Second, the law undermines the “safe harbor” provision of the (already onerous) Digital Millenium Copyright Act (DMCA), which places onus on the copyright owners to notify violators. Instead, the onus is placed on the website’s operator; it requires crowdsourced sites to police user-generated content, and holds the sites’ operators liable for users’ violations of copyright. By doing this, the law creates far more risk and higher cost for crowdsourcing websites, such as Wikipedia, YouTube, Twitter, and even Logarchism.
Finally, the law creates legal jurisdiction for the United States over sites located outside the physical jurisdiction of the United States. Passing such laws is especially dangerous, as it tends to create the jurisdictional equivalent of trade wars. In essence, it’s the opposite of treaties, and undermines international relations.
As someone who spends a great deal of time both creating content and managing its distribution, I feel for the copyright owners. But when copyright butts up against the free exchange of information, the laws should be held to the same standards as are censorship laws. That is, they must be crafted in such a fashion as to minimize the impact on free speech. SOPA is a chainsaw, where a scalpel is the appropriate tool.
Related articles
- SOPA/PIPA talk: Wikipedia blackout, Twitter CEO, Rupert Murdoch, more (blogs.siliconvalley.com)

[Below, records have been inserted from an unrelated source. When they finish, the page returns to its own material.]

(** Lines 115-130: the inline group objects, then the groups of the glob
    patterns. [if (finalConfig.groups)] is false for an absent [groups]
    and for the empty string. *)
Definition inlineGroups (entries : list GroupEntry) : list GroupConfig :=
  omap (λ entry, match entry with Inline g => Some g | Pattern _ => None end) entries.
Definition configPatterns (entries : list GroupEntry) : list string :=
  omap (λ entry, match entry with Pattern p => Some p | Inline _ => None end) entries.

Definition resolveGroups (finalConfig : Config) : list GroupConfig :=
  match groups finalConfig with
  | None => []
  | Some (GroupsPattern pattern) =>
      if String.eqb pattern EmptyString then []
      else collectGroupConfigs E [pattern]
  | Some (GroupsList entries) =>
      inlineGroups entries ++ collectGroupConfigs E (configPatterns entries)
  end.

(** Lines 132-136. *)
Definition dquote : string := String (Ascii.ascii_of_nat 34) EmptyString.

Definition checkReservedName (groupConfigs : list GroupConfig) : result () :=
  match find (λ g, String.eqb (name g) "default") groupConfigs with
  | Some _ =>
      Throw (Error ("Cannot create a group named " +:+ dquote +:+ "default" +:+ dquote
                    +:+ ". This named is reserved by the test runner."))
  | None => Ok ()
  end.

(** Lines 138-157: the group the command line focuses on. *)
Definition focusGroup (cliArgs : CliArgs.t) (finalConfig : Config)
    (groupConfigs : list GroupConfig) : result (Config * list GroupConfig) :=
  match CliArgs.group cliArgs with
  | None => Ok (finalConfig, groupConfigs)
  | Some group =>
      if String.eqb group "default" then Ok (finalConfig, [])
      else
        match find (λ c, String.eqb (name c) group) groupConfigs with
        | None =>
            Throw (TestRunnerStartError ("Could not find any group named " +:+ group))
        | Some groupConfig =>
            let groupConfig :=
              if nullish (files groupConfig)
              then mkGroup (name groupConfig) (setting finalConfig "files")
                           (overlay groupConfig)
              else groupConfig in
            Ok (assign "files" VUndefined finalConfig, [groupConfig])
        end
  end.

(** [finalConfig.browsers && finalConfig.browsers.length > 0]. *)
Definition definesBrowsers (finalConfig : Config) : bool :=
  match browsers finalConfig with
  | Some (_ :: _) => true
  | _ => false
  end.

(** Lines 159-184: the launchers. *)
Definition selectBrowsers (cliArgs : CliArgs.t) (finalConfig : Config) : result Config :=
  if default false (CliArgs.puppeteer cliArgs) then
    if definesBrowsers finalConfig then
      Throw (TestRunnerStartError
        "The --puppeteer flag cannot be used when defining browsers manually in your finalConfig.")
    else Ok (set_browsers (Some (puppeteerLauncher E (CliArgs.browsers cliArgs))) finalConfig)
  else if default false (CliArgs.playwright cliArgs) then
    if definesBrowsers finalConfig then
      Throw (TestRunnerStartError
        "The --playwright flag cannot be used when defining browsers manually in your finalConfig.")
    else Ok (set_browsers (Some (playwrightLauncher E (CliArgs.browsers cliArgs))) finalConfig)
  else
    match CliArgs.browsers cliArgs with
    | Some _ =>
        Throw (TestRunnerStartError
          "The browsers option must be used along with the puppeteer or playwright option.")
    | None =>
        match browsers finalConfig with
        | None => Ok (set_browsers (Some [chromeLauncher]) finalConfig)
        | Some _ => Ok finalConfig
        end
    end.

(** Lines 186-189: [{ path: autorun, ...(finalConfig.testFramework ?? {}) }]. *)
Definition resolveTestFramework (finalConfig : Config) : Config :=
  set_testFramework
    (Some (default ∅ (testFramework finalConfig) ∪ {["path" := VStr (autorun E)]}))
    finalConfig.

(** Lines 191-193. *)
Definition resolveReporters (finalConfig : Config) : Config :=
  match reporters finalConfig with
  | None => set_reporters (Some [defaultReporter]) finalConfig
  | Some _ => finalConfig
  end.

(** Lines 195-197: [config] is the first argument of [parseConfig]. *)
Definition resolveLogger (config finalConfig : Config) : Config :=
  match logger finalConfig with
  | None => set_logger (Some (TestRunnerLogger (setting config "debug"))) finalConfig
  | Some _ => finalConfig
  end.

(** The condition of [if (finalConfig.nodeResolve)], and [userOptions]. *)
Definition nodeResolveOn (finalConfig : Config) : bool :=
  match nodeResolve finalConfig with
  | None | Some (NodeResolveFlag false) => false
  | Some (NodeResolveFlag true) | Some (NodeResolveOptions _) => true
  end.
Definition userOptions (finalConfig : Config) : option (gmap string value) :=
  match nodeResolve finalConfig with
  | Some (NodeResolveOptions options) => Some options
  | _ => None
  end.

(** Lines 199-225: the plugin list, built in place. *)
Definition assemblePlugins (finalConfig : Config) : M Config :=
  r ← match plugins finalConfig with
      | Some r => mret r
      | None => alloc []
      end;
  let finalConfig := set_plugins (Some r) finalConfig in
  _ ← unshift r [syntaxChecker];
  _ ← unshift r [setViewportPlugin; emulateMediaPlugin; setUserAgentPlugin];
  _ ← when (nodeResolveOn finalConfig)
        (push r [nodeResolvePlugin (setting finalConfig "rootDir")
                   (setting finalConfig "preserveSymlinks")
                   (userOptions finalConfig)]);
  _ ← when (truthy (setting finalConfig "esbuildTarget"))
        (unshift r [esbuildPlugin (setting finalConfig "esbuildTarget")]);
  mret finalConfig.
(** X7: a section that is switched on and has a baseurl option
    whose text is empty after substitution ends the loop with the
    [RuntimeError] of [__init__], not with the [ValueError] of a missing
    source, and a metalink or mirrorlist of the same section is not
    considered; the repositories of the sections before it were yielded. *)
Theorem empty_baseurl_is_refused config yumvars section options skip :
  section ≠ "main"%string →
  enabled_flag config options = Return true →
  skip_flag config options = Return skip →
  Repo.has_option config options "baseurl" = true →
  Repo.substitute_yumvars (Repo.get config options "baseurl") yumvars = EmptyString →
  Repo.from_section config yumvars section options =
    Raise (RuntimeError "Must specify either baseurl or metalink for repo") ∧
  ∀ before after yielded,
    Repo.generate config yumvars before = (yielded, Return tt) →
    Repo.generate config yumvars (before ++ (section, options) :: after) =
      (yielded, Raise (RuntimeError "Must specify either baseurl or metalink for repo")).
Proof.
  intros Hmain Hon Hskip Hbase Hempty.
  assert (Hsec : Repo.from_section config yumvars section options =
                 Raise (RuntimeError "Must specify either baseurl or metalink for repo")).
  { unfold Repo.from_section. unfold enabled_flag in Hon. unfold skip_flag in Hskip.
    rewrite bool_decide_eq_false_2 by done. rewrite Hon, Hskip, Hbase, Hempty. done. }
  split; [done|]. intros before after yielded Hbefore.
  rewrite (generate_app _ _ _ _ _ Hbefore). simpl. rewrite Hsec. simpl.
  by rewrite app_nil_r.
Qed.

- Wikipedia Blackout Brings SOPA/PIPA Issue to Forefront for Businesses (livescience.com)
- Wikipedia 24-hour blackout: a reader (newstatesman.com)
- Wikipedia To Go Dark In Protest Wednesday (miami.cbslocal.com)
- Wikipedia to go dark tonight protesting anti-piracy act (cbc.ca)
- What is SOPA/PIPA and Why the Web is Going Dark on January 18, 2012 (aisjournal.com)
- Why we’re taking Wikipedia down for a day (newstatesman.com)
- S.O.P.A. & Me (theobamacrat.com)
- Fight for the Internet — Jan 16 (energybulletin.net)
- SOPA vs. PIPA: Anti-piracy bills, uproar explained (digitaltrends.com)
- Google will protest SOPA using popular home page (news.cnet.com)






This is a big ridiculous pissing contest between two sectors of disgusting filthy greedy bastards.
The old content industry is generally reviled and deserves it but I wonder how many people really understand what utterly sucky greedy bastards the IT sector weasels are as well.
And the dorky rise of internet exceptionalism is just as dispicable as any other kind of exceptionalism.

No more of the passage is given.